Annesinin mutant bebekle ilgilenmekten bıkmış gibi bir hali vardır. Henry dışarıdan gelir, ne kadınla ne de bebekle ilgilenir, direkt kendini yatağa bırakır ve karşı duvarıda duran kaloriferi izlemeye koyulur. Kalorifer Henry’nin hayal dünyası ve özgürlüğünün imgesi gibidir. Oraya uzun uzun bakıp farklı farklı hayaller kurar. Süreç böyle devam ederken, bir akşam mutant bebek durmadan ağlamaktadır, kadın dayanamaz ve evi terk eder. Henry hem kadının gitmesi hem de bebeğin ağlamasını görmezden gelerek uykusuna devam eder. Bundan sonraki sahnelerin birinde karşı komşusu Henry’ye kapıda kaldığını ve geceyi onda geçirip geçirmeyeceğini sorar. Henry kadını içeri alır, kadın, karısının nerede olduğunu sorduğunda Henry gayet umursamaz biçimde nerede olduğunu bilmediğini söyler. O gece kadın ile Henry beraber olur ama kadının cinsel birleşme esnasında mutant bebeği görmesi, sonrasında Henry ile ilişkisini kesmesine sebep olur.
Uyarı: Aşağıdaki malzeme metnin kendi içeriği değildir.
(* ===== verification/ForeignKeyActions.v ===== *)
(** * Referential actions keep integrity

    Writing a row, the rewriting and deleting of child rows, the loop over the
    work, and the checks at the end of the statement and of the transaction. *)

From S2P Require Import Prelude BTree Json Utf8 RustString RustFloat FloatExact SqlTypes Fts FtsInv SqlValue SqlTyping SqlConvert OrdMap Lock SqlCatalog TableStore TableStoreInv SqlExec SqlTrigger ForeignKeys ForeignKeysInv.

Section actions.
Context `{!Foreign, !ForeignText, !ForeignKeyText, !SqlSyntax, !Evaluator, !Earlier}.

Abbreviation RiState := (Exec * list RiWork * list PendingCheck)%type.

(** ** Row ids *)

Lemma check_not_null_spec t v cols :
  check_not_null t v cols = Ok tt ->
  Forall (fun col => column_nullable col = false -> value_is_null (row_value v (column_name col)) = false) cols.
Proof.
  induction cols as [|col cols IH]; [constructor|]. cbn [check_not_null].
  destruct (column_nullable col) eqn:En, (value_is_null (row_value v (column_name col))) eqn:E; cbn [negb andb];
    try done; intros Hc; constructor; auto; congruence.
Qed.

Lemma derive_composite t v :
  derive_row_id t v = match pk_columns t with [] => None | pk => composite_key (row_value v <$> pk) end.
Proof. unfold derive_row_id, composite_key. by destruct (pk_columns t). Qed.

Lemma not_null_id c q t v :
  table_def_ok c q t -> check_not_null t v (table_columns t) = Ok tt -> pk_columns t <> [] ->
  exists id, derive_row_id t v = Some id.
Proof.
  intros Hd Hn%check_not_null_spec Hpk. rewrite derive_composite. pose proof (def_pk _ _ _ Hd) as Hk.
  destruct (pk_columns t) as [|k pk] eqn:E; [done|]. destruct (composite_key _) as [id|] eqn:Ec; [by exists id|].
  apply composite_none in Ec as (w & (a & -> & Ha)%list_elem_of_fmap & Hw).
  destruct (Hk a Ha) as (col & Hcol & <- & Hnull). rewrite Forall_forall in Hn. by rewrite (Hn col Hcol Hnull) in Hw.
Qed.
(* ===== verification/WriteLog.v ===== *)
(** * The writes of a statement

    Statements change the loaded tables row by row, each change with its
    mutation, in the tables of a set that is closed under references. *)

From S2P Require Import Prelude BTree Json Utf8 RustString RustFloat SqlTypes Fts SqlValue SqlTyping SqlConvert OrdMap Lock SqlCatalog TableStore TableStoreInv SqlExec SqlTrigger ForeignKeys Dml.

Section log.
Context `{!Foreign, !SqlSyntax, !Evaluator}.

(** ** Steps *)

(** Equal but for the values of sequences. *)
Definition same_schema (c c' : Catalog) : Prop := c' = with_sequences c (sequences c').

Lemma same_schema_refl c : same_schema c c.
Proof. by destruct c. Qed.

Lemma same_schema_trans a b c : same_schema a b -> same_schema b c -> same_schema a c.
Proof. unfold same_schema. intros -> ->. done. Qed.

Lemma same_schema_tables c c' : same_schema c c' -> tables c' = tables c.
Proof. by intros ->. Qed.

Definition in_i64 (n : Z) : Prop := (i64_min <= n <= i64_max)%Z.
Definition versions_ok (l : LoadedTable) : Prop := forall rid, in_i64 (version_of l rid).

(** Checks are deferred in a transaction only; no trigger is. *)
Record undeferred (x x' : Exec) : Prop := {
  un_modes : constraint_modes x' = constraint_modes x;
  un_checks : constraint_modes x = None -> deferred_checks x' = deferred_checks x;
  un_triggers : deferred_triggers x' = deferred_triggers x
}.

Definition index_metas (l : LoadedTable) : list Index := lindex_meta <$> lindexes l.
Lemma mutations_sorted c m ms : BTreeMap.sorted m -> BTreeMap.sorted (foldl (mutate_docs c) m ms).
Proof. revert m. induction ms; intros m Hm; [done|]. cbn [foldl]. eauto using mutate_sorted. Qed.

Lemma commit_outcome `{!Reliable} s tx s' r :
  storage_ok (storage (db s)) -> txn (session s) = Some tx -> is_ok (catalog_to_json (txn_catalog tx)) = true ->
  commit s = (s', r) ->
  session s' = session (with_txn s None) /\ locks (db s') = locks (db (release s)) /\
  match r with
  | Some (Ok out) =>
      if aborted tx then out = Tag "ROLLBACK" /\ s' = release (with_txn s None)
      else out = Tag "COMMIT" /\ exists ms, (pending_triggers tx = [] -> ms = []) /\ committed s s' tx ms
  | Some (Err _) => aborted tx = false /\ s' = release (with_txn s None)
  | None => False
  end.
Proof.
  intros Hok Htx Hj. unfold commit. rewrite gets_step, modify_step, Htx. set (s0 := with_txn s None).
  destruct (aborted tx) eqn:Ha; [intros [= <- <-]; done|].
  destruct (check_deferred (txn_catalog tx) (overlay tx) (truncated tx) (pending_deferred tx) s0) as [s1 r1] eqn:E1.
  pose proof (check_deferred_quiet _ _ _ _ _ _ _ E1) as [-> Hr1]. destruct r1 as [[[]|e]|]; [| |done].
  2: { erewrite bind_fails by (by apply on_error_fails). intros [= <- <-]. done. }
  erewrite bind_step by (by apply on_error_step). clear E1 Hr1.
  destruct (fire_deferred_outcome (txn_catalog tx) (overlay tx) (truncated tx) (pending_triggers tx) s0 Hok)
    as [[e E2]|(s2 & ms & E2 & (st2 & es & -> & Hst2) & Hms)].
  { erewrite bind_fails by (by apply on_error_fails). intros [= <- <-]. done. }
  erewrite bind_step by (by apply on_error_step). rewrite gets_step. set (s2 := with_delivered _ es).
  destruct (proj2 (only_writes_truncate_all (elements (truncated tx))) _ s2 ltac:(apply Hst2)) as (s3 & u & E3).
  destruct (proj1 (only_writes_truncate_all (elements (truncated tx))) s2 s3 u ltac:(apply Hst2) E3) as (st3 & -> & Hst3).
  rewrite (bind_step _ _ _ _ _ E3). clear E3 u. set (s3 := with_storage s2 st3).
  set (ws := overlay_writes (overlay tx)).
  destruct (proj2 (only_writes_overlay (listening (db s2)) [] ws) _ s3 ltac:(apply Hst3)) as (s4 & events & E4).
  destruct (proj1 (only_writes_overlay (listening (db s2)) [] ws) s3 s4 events ltac:(apply Hst3) E4) as (st4 & -> & Hst4).
  rewrite (bind_step _ _ _ _ _ E4). clear E4.
  pose proof (stored_trans _ _ _ _ _ (stored_trans _ _ _ _ _ Hst2 Hst3) Hst4) as (Hok4 & Hd4 & Hc4 & Hg4).
  assert (Hd : forall c, docs st4 c =
    staged_docs (overlay tx) (truncated tx) c (foldl (mutate_docs c) (docs (storage (db s)) c) ms)).
  { intros c. rewrite Hd4. apply published, mutations_sorted. by apply docs_sorted. }
  destruct (txn_catalog_dirty tx) eqn:Hdirty.
  - destruct (save_catalog_total (txn_catalog tx) (with_storage s3 st4) Hj) as [s5 E5].
    destruct (save_catalog_wrote _ (with_storage s3 st4) s5 tt Hok4 E5) as (j & st5 & Hjs & -> & Hok5 & Hd5 & Hc5 & Hg5).
    erewrite bind_step by (erewrite bind_step by exact E5; reflexivity). unfold emit_changes. rewrite !modify_step.
    intros [= <- <-]. destruct (listening _); (do 2 (split; [done|]); split; [done|]; exists ms; split; [done|];
      split; [exact Hok5|]; split; [intros c; cbn; rewrite Hd5; apply Hd|]; rewrite Hdirty; split; [by exists j|];
      split; [by eapply counted_trans|done]).
  - rewrite ret_step. unfold emit_changes. rewrite !modify_step.
    intros [= <- <-]. destruct (listening _); (do 2 (split; [done|]); split; [done|]; exists ms; split; [done|];
      split; [exact Hok4|]; split; [exact Hd|]; rewrite Hdirty; split; [exact Hc4|]; split; [exact Hg4|done]).
Qed.
End engine_inv.
Lemma load_table_spec cat s q t s' l :
  same_schema c cat -> storage_ok (storage (db s)) -> cache_ok s -> get_table c q = Some t ->
  load_table cat q s = (s', Some (Ok l)) -> cached_only s s' /\ exists lt, l = Some lt /\ shown s q t lt.
Proof.
  intros Hcat Hst Hok Ht. unfold load_table. rewrite (get_table_schema _ _ _ Hcat), Ht.
  assert (Hdefs : index_defs cat q = index_defs c q) by by rewrite Hcat. rewrite Hdefs, gets_step. cbv zeta.
  set (coll := table_storage_collection t).
  pose proof (docs_sorted (storage (db s)) coll Hst) as Hsorted.
  assert (Hscan : forall (f : Docs -> Docs),
    (docs ← reading (fun st => scan st coll); built ← lift (build t (f docs) (index_defs c q)); mret (Some built)) s =
      (s', Some (Ok l)) ->
    s' = s /\ exists lt, l = Some lt /\ build t (f (docs (storage (db s)) coll)) (index_defs c q) = Ok lt).
  { intros f (ds & s1 & Hr & (b & s2 & Hb & [= <- <-])%bind_ok)%bind_ok. unfold reading in Hr. injection Hr as <- Hr.
    apply scan_docs in Hr as ->; [|done]. unfold lift in Hb. injection Hb as <- Hb. split; [done|]. by exists b. }
  destruct (txn (session s)) as [tx|] eqn:Etx.
  2: { cbn. unfold shown, session_docs. rewrite Etx. fold coll.
       intros (gen & s1 & [= <- <-] & Hk)%bind_ok. destruct (generation _ coll) as [g|] eqn:Eg.
       - apply bind_ok in Hk as (b & s1 & Hb & [= <- <-]). apply cached_table_spec in Hb as [? ?]; [|done..]. eauto.
       - apply (Hscan (fun d => d)) in Hk as (-> & lt & -> & Hb). split; [by apply cached_only_refl|eauto]. }
  unfold shown, session_docs. rewrite Etx. fold coll. cbn [mbind option_bind].
  destruct (decide (coll ∈ truncated tx)) as [Htr|Htr].
  - rewrite bool_decide_true by done. cbn [negb andb]. rewrite ret_step.
    intros (b & s1 & Hb & [= <- <-])%bind_ok. unfold lift in Hb. injection Hb as <- Hb. split; [by apply cached_only_refl|].
    exists b. split; [done|]. rewrite <- Hb. unfold staged_docs, merge_docs. by rewrite bool_decide_true.
  - rewrite bool_decide_false by done. cbn [negb andb].
    assert (Hm : merge_docs false (overlay tx !! coll) (docs (storage (db s)) coll) =
      staged_docs (overlay tx) (truncated tx) coll (docs (storage (db s)) coll)).
    { rewrite <- merge_staged by done. by rewrite bool_decide_false. }
    destruct (negb (bool_decide (is_Some (overlay tx !! coll))) && negb (txn_catalog_dirty tx)) eqn:Eclean.
    + apply andb_prop in Eclean as [Eov _]. apply negb_true_iff, bool_decide_eq_false in Eov.
      assert (Hnone : overlay tx !! coll = None) by (by apply eq_None_not_Some).
      rewrite <- Hm, Hnone. unfold merge_docs. rewrite BTreeMap.of_list_id by done. cbn [default].
      change (overlay_docs ∅ (docs (storage (db s)) coll)) with (docs (storage (db s)) coll).
      intros (gen & s1 & [= <- <-] & Hk)%bind_ok. destruct (generation _ coll) as [g|] eqn:Eg.
      * apply bind_ok in Hk as (b & s1 & Hb & [= <- <-]). apply cached_table_spec in Hb as [? ?]; [|done..]. eauto.
      * apply (Hscan (fun d => d)) in Hk as (-> & lt & -> & Hb). split; [by apply cached_only_refl|eauto].
    + intros (-> & lt & -> & Hb)%(Hscan (merge_docs false (overlay tx !! coll))). rewrite Hm in Hb.
      split; [by apply cached_only_refl|eauto].
Qed.

(** The tables of a list of names, each loaded as [P] says. *)
Lemma load_all_spec (R : Engine -> Prop) (P : QualifiedName -> Table -> LoadedTable -> Prop)
    (load : QualifiedName -> handler (option LoadedTable)) names tables s s' tables' :
  (forall q s l s', R s -> load q s = (s', Some (Ok l)) ->
     R s' /\ match get_table c q with Some t => exists lt, l = Some lt /\ P q t lt | None => l = None end) ->
  (forall q l, tables !! q = Some l -> exists t, get_table c q = Some t /\ P q t l) ->
  R s -> load_all load names tables s = (s', Some (Ok tables')) ->
  R s' /\ (forall q l, tables' !! q = Some l -> exists t, get_table c q = Some t /\ P q t l) /\
  (forall q, is_Some (tables !! q) \/ q ∈ names /\ is_Some (get_table c q) -> is_Some (tables' !! q)).
Proof.
  intros Hload. revert tables s. induction names as [|q names IH]; intros tables s Htab HR; cbn [load_all].
  { intros [= <- <-]. split_and!; [done..|]. intros q [?|[[]%not_elem_of_nil _]]. done. }
  case_decide as Hin.
  - intros (HR' & Hp & Hall)%IH; [|done..]. split_and!; [done..|]. intros q' [?|[[->|?]%elem_of_cons ?]]; auto.
  - intros (l & s1 & Hl & Hrest)%bind_ok. apply Hload in Hl as [HR1 Hl]; [|done].
    apply IH in Hrest as (HR' & Hp & Hall); [|destruct l as [lt|]; [|done]|done].
    + split_and!; [done..|]. intros q' Hq'. apply Hall. destruct Hq' as [Hq'|[Hq' Ht']].
      * left. destruct l; [|done]. destruct (decide (q' = q)) as [->|]; [by rewrite lookup_insert_eq|by rewrite lookup_insert_ne].
      * apply elem_of_cons in Hq' as [->|]; [|by right]. left. destruct Ht' as [t Ht]. rewrite Ht in Hl.
        destruct Hl as (lt & -> & _). by rewrite lookup_insert_eq.
    + intros q' l' [[<- <-]|[_ Hl']]%lookup_insert_Some; [|by apply Htab].
      destruct (get_table c q) as [t|]; [|done]. destruct Hl as (lt' & [= <-] & HP). by exists t.
Qed.

Lemma load_tables_spec cat names s s' tables :
  same_schema c cat -> storage_ok (storage (db s)) -> cache_ok s ->
  load_all (load_table cat) names ∅ s = (s', Some (Ok tables)) ->
  cached_only s s' /\ (forall q l, tables !! q = Some l -> exists t, get_table c q = Some t /\ shown s q t l) /\
  (forall q, q ∈ names -> is_Some (get_table c q) -> is_Some (tables !! q)).
Proof.
  intros Hcat Hst Hok Hl. eapply (load_all_spec (cached_only s) (shown s)) in Hl as (Hs' & Hp & Hall).
  - split_and!; [done..|]. intros q Hq Ht. apply Hall. by right.
  - intros q s1 l s2 [[ca ->] Hok1] Hq. destruct (get_table c q) as [t|] eqn:Et.
    + destruct (load_table_spec cat (with_cache s ca) q t s2 l) as [Hc (lt & -> & Hsh)]; [done..|]. split; [|by exists lt].
      eapply cached_only_trans; [|exact Hc]. split; [by eexists|done].
    + unfold load_table in Hq. rewrite (get_table_schema _ _ _ Hcat), Et in Hq. injection Hq as <- <-.
      split; [|done]. split; [by eexists|done].
  - intros q l. by rewrite lookup_empty.
  - by apply cached_only_refl.
Qed.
Yalnız kalan Henry bir de üstüne bebeğin kendisine gülmesi ile karşı karşıya kalır. Bebeğin kundağını yırtmak ister ancak kundağını yırttığı zaman bebeğin iç organları ile karşılaşır, bu durum karşısında şoka uğrayan Henry dayanamaz ve bebeği öldürür. Sonrasında kaloriferde gördüğü hayali kadın ile manevi bir birleşim yaşar ve hikayesinin sonu böylece gelmiş olur.

Film üzerine yapılmış tonla analiz var. Ben de belli başlılarını okudum onları da sayfanın sonuna kaynak olarak bırakacağım. En yoğun olarak yapılan analiz hazırlıksız baba olma korkusunun bilinçdışı yansıması olarak geçmekte çünkü Henry yemeğe gidene kadar baba olacağından haberdar değildir ve durumu kabul etmek zorunda kalır. Çocuğun mutant olarak tasvir edilmesinde gösterilen sebep ise bebeğin doğuştan engelinin olması ve ailenin çocuğa karşı yabancılaşma yaşaması üzerinedir. Bu durum Lynch’in de başına gelmiştir; kızlarından biri doğduğunda ayağında bir sıkıntı vardır, bu yüzden fazlaca operasyon geçirmiş ve bu durum eleştirmenlere göre direkt filme yansımıştır. Bilinçdışı süreçlerinin yanısıra filmde kapitalizm eleştirisi olduğu da söylenmektedir. Bunların en başında gösterilen sebep ise Henry’nin hayatını değiştirecek tüm durumlara karşı pasif kalmasıdır, filmdeki karakter kendine yabancılaşmış sadece hayal kuran birisidir(Lynch burada diyor ki; aynaya baksanız karşı da Henry’i göreceksiniz).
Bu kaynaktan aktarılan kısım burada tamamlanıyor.